DESCRIPTION OF THE TASK: Entries follow. Return each line that contains the word "feeTx".

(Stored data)
(** The same at the end of a text, on its bytes in reverse order. *)
Definition white_space_rev (bs : list nat) : nat :=
  match bs with
  | b2 :: rest =>
      if is_white1 b2 then 1
      else match rest with
           | b1 :: rest' =>
               if is_white2 b1 b2 then 2
               else match rest' with
                    | b0 :: _ => if is_white3 b0 b1 b2 then 3 else 0
                    | [] => 0
                    end
           | [] => 0
           end
  | [] => 0
  end%nat.

(** Strips the code points [width] recognises from the front of [s];
    [fuel] bounds their number, and the length of [s] is enough. *)
Fixpoint strip (width : list nat -> nat) (fuel : nat) (s : list Ascii.ascii)
    : list Ascii.ascii :=
  match fuel with
  | O => s
  | S fuel' =>
      match width (map Ascii.nat_of_ascii s) with
      | O => s
      | n => strip width fuel' (skipn n s)
      end
  end.

Definition trimStart (s : list Ascii.ascii) : list Ascii.ascii :=
  strip white_space (length s) s.

Definition trimEnd (s : list Ascii.ascii) : list Ascii.ascii :=
  rev (strip white_space_rev (length s) (rev s)).

Definition trim (s : string) : string :=
  string_of_list_ascii (trimEnd (trimStart (list_ascii_of_string s))).

(** The text that enters a giveaway. *)
Definition is_entry (text : string) : bool :=
  String.eqb text "gmonad" || String.eqb text "gm" || String.eqb text "gm monad".

(** The [for ... of activeGmonadGiveaways.entries()] loop of the entry
    listener: the first giveaway of the chat takes the entry (unless the
    user is in it already), and the loop [break]s.  The flag tells whether
    a participant was added. *)
Fixpoint enter (chatId userId : Z) (username : string)
    (gs : list ((Z * Z) * Giveaway num)) : list ((Z * Z) * Giveaway num) * bool :=
  match gs with
  | [] => ([], false)
  | (key, giveaway) :: rest =>
      if (g_chatId giveaway =? chatId)%Z then
        if has_participant userId (participants giveaway) then ((key, giveaway) :: rest, false)
        else ((key, g_set_participants giveaway
                      (participants giveaway ++ [(userId, username)])) :: rest, true)
      else
        let (rest', added) := enter chatId userId username rest in
        ((key, giveaway) :: rest', added)
  end.

(** The [message] listener for entries (lines 1317-1344). *)
Definition gmonad_message (chatId userId : Z) (msg_text username : option string)
    : M num unit :=
  let text := option_map (fun t => trim (toLowerCase t)) msg_text in
  match text, username with
  | Some text, Some username =>
      if String.eqb text "" || String.eqb username "" then ret tt
      else if is_entry text then
        w <- get ;;
        let (gs, added) := enter chatId userId username (activeGmonadGiveaways w) in
        modify (set_giveaways gs) ;;
        if added then console_log env "User entered giveaway" else ret tt
      else ret tt
  | _, _ => ret tt
  end.

(** The transfers of [closeGmonadGiveaway] (lines 1364-1431). *)
Definition giveaway_transfers (giveaway : Giveaway num) (winner : string)
    (entered : nat) : M num unit :=
  let sender := publicKey (senderWallet giveaway) in
  let recipientUsername := toLowerCase winner in
  recipientWallet <- getOrCreateClaimWallet recipientUsername (senderId giveaway) ;;
  rateLimitedDelay ;;
  nonce <- call env (RpcGetTransactionCount sender "latest")
                    (env_getTransactionCount env) ;;
  value <- lift (env_parseEther env (g_amount giveaway)) ;;
  let tx := mkTx (cw_publicKey recipientWallet) value (Some nonce) in
  transaction <- sendTransaction3 sender tx no_options ;;
  rateLimitedDelay ;;
  feeNonce <- call env (RpcGetTransactionCount sender "latest")
                       (env_getTransactionCount env) ;;
  feeValue <- lift (env_parseEther env (g_fee giveaway)) ;;
  let feeTx := mkTx FEES_WALLET feeValue (Some feeNonce) in
  sendTransaction3 sender feeTx no_options ;;
  accrue recipientUsername recipientWallet (g_amount giveaway) ;;
  call env (DbInsert "tips"
              (mkTipRow (senderId giveaway) recipientUsername (g_amount giveaway)
                        (g_fee giveaway) transaction))
           (env_db env) ;;
  sendMessage env (g_chatId giveaway)
    (GiveawayWinner winner (g_amount giveaway) entered transaction) ;;
  ret tt.

(** [closeGmonadGiveaway(giveawayKey)] (lines 1347-1439). *)
Definition closeGmonadGiveaway (giveawayKey : Z * Z) : M num unit :=
  w <- get ;;
  match giveaway_get giveawayKey (activeGmonadGiveaways w) with
  | None => ret tt
  | Some giveaway =>
      let entries := participants giveaway in
      match entries with
      | [] =>
          sendMessage env (g_chatId giveaway) GiveawayNoParticipants ;;
          modify (fun w => set_giveaways
                    (giveaway_delete giveawayKey (activeGmonadGiveaways w)) w)
      | first :: _ =>
          pick <- call env MathRandom
                    (fun n => Ok (env_random env n (length entries) mod length entries)%nat) ;;
          let winner := snd (nth pick entries first) in
          console_log env "GM giveaway winner" ;;
          try_catch
            (giveaway_transfers giveaway winner (length entries))
            (fun error =>
               console_error env "GM giveaway error:" error ;;
               sendMessage env (g_chatId giveaway) (PrizeFailed (message error)) ;;
               ret tt) ;;
          modify (fun w => set_giveaways
                    (giveaway_delete giveawayKey (activeGmonadGiveaways w)) w)
      end
  end.

(** The timer set by [/gmonad], firing 60 s after it (lines 1292-1300). *)
Definition gmonad_timer (chatId : Z) (giveawayKey : Z * Z) : M num unit :=
  w <- get ;;
  match giveaway_get giveawayKey (activeGmonadGiveaways w) with
  | Some giveaway =>
      if (0 <? length (participants giveaway))%nat then closeGmonadGiveaway giveawayKey
      else
        modify (fun w => set_giveaways
                  (giveaway_delete giveawayKey (activeGmonadGiveaways w)) w) ;;
        sendMessage env chatId GiveawayNoParticipants ;;
        ret tt
  | None => ret tt
  end.

(** *** [/random <winners> <role> <amount>]: the draw among the administrators *)

Definition is_admin_status (status : string) : bool :=
  String.eqb status "creator" || String.eqb status "administrator".

Definition is_role (role : string) : bool :=
  String.eqb role "admin" || String.eqb role "member" || String.eqb role "all".

(** Lines 1092-1115: the administrators with a username that are
    neither bots nor the caller, as [(id, username)]; the filter is the
    same for every role. *)
Definition eligibleMembers (fromId : Z) (admins : list ChatUser) : list (Z * string) :=
  flat_map
    (fun admin =>
       match user_username admin with
       | Some username =>
           if negb (String.eqb username "") && negb (user_is_bot admin)
              && negb (user_id admin =? fromId)%Z
           then [(user_id admin, username)] else []
       | None => []
       end)
    admins.

(** [[shuffled[i], shuffled[j]] = [shuffled[j], shuffled[i]]]. *)
Definition swap {A} (i j : nat) (l : list A) : list A :=
  match l !! i, l !! j with
  | Some a, Some b => <[i := b]> (<[j := a]> l)
  | _, _ => l
  end.

(** The Fisher-Yates loop (lines 1128-1131), from index [i] down to 1;
    [j] is [Math.floor(Math.random() * (i + 1))]. *)
Fixpoint shuffle_from {A} (i : nat) (shuffled : list A) : M num (list A) :=
  match i with
  | O => ret shuffled
  | S i' =>
      j <- call env MathRandom (fun n => Ok (env_random env n (S i) mod S i)%nat) ;;
      shuffle_from i' (swap i j shuffled)
  end.
(** The states built from the empty frames number their rows from 1, as
    far as 64-bit integers reach. *)
Lemma reachable_numbered (st : State) :
  reachable st ->
  ((Z.of_nat (List.length (resources_df st)) <= INT64_MAX)%Z ->
   numbered (map id (resources_df st))) /\
  ((Z.of_nat (List.length (requests_df st)) <= INT64_MAX)%Z ->
   numbered (map request_id (requests_df st))).
Proof.
  induction 1 as [ | today t c d l s e cond r st _ IH Hs He
                   | st _ IH
                   | today name rid s e st fb st' _ IH _ Hs He Hsub ].
  - split; reflexivity.
  - destruct (offer_form_submit_cases today t c d l s e cond r st) as [-> | ->];
      [exact IH|].
    cbn [resources_df requests_df]. split; [|exact (proj2 IH)].
    rewrite length_app. cbn [List.length]. intros Hn.
    rewrite map_app. cbn [map id].
    apply numbered_snoc; [rewrite length_map; lia | apply (proj1 IH); lia].
  - exact IH.
  - destruct (request_form_submit_cases _ _ _ _ _ _ _ _ Hsub)
      as [-> | (t & status0 & _ & ->)]; [exact IH|].
    rewrite requests_df_add_request.
    change (resources_df (deactivate ?x)) with (resources_df x).
    rewrite map_id_add_request. split.
    { rewrite <- (length_map id (resources_df (add_request _ _ _ _ _ _ _))).
      rewrite map_id_add_request, length_map. exact (proj1 IH). }
    rewrite length_app. cbn [List.length]. intros Hn.
    rewrite map_app. cbn [map request_id].
    apply numbered_snoc; [rewrite length_map; lia | apply (proj2 IH); lia].
Qed.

RESULT:
  let feeTx := mkTx FEES_WALLET feeValue (Some feeNonce) in
  sendTransaction3 sender feeTx no_options ;;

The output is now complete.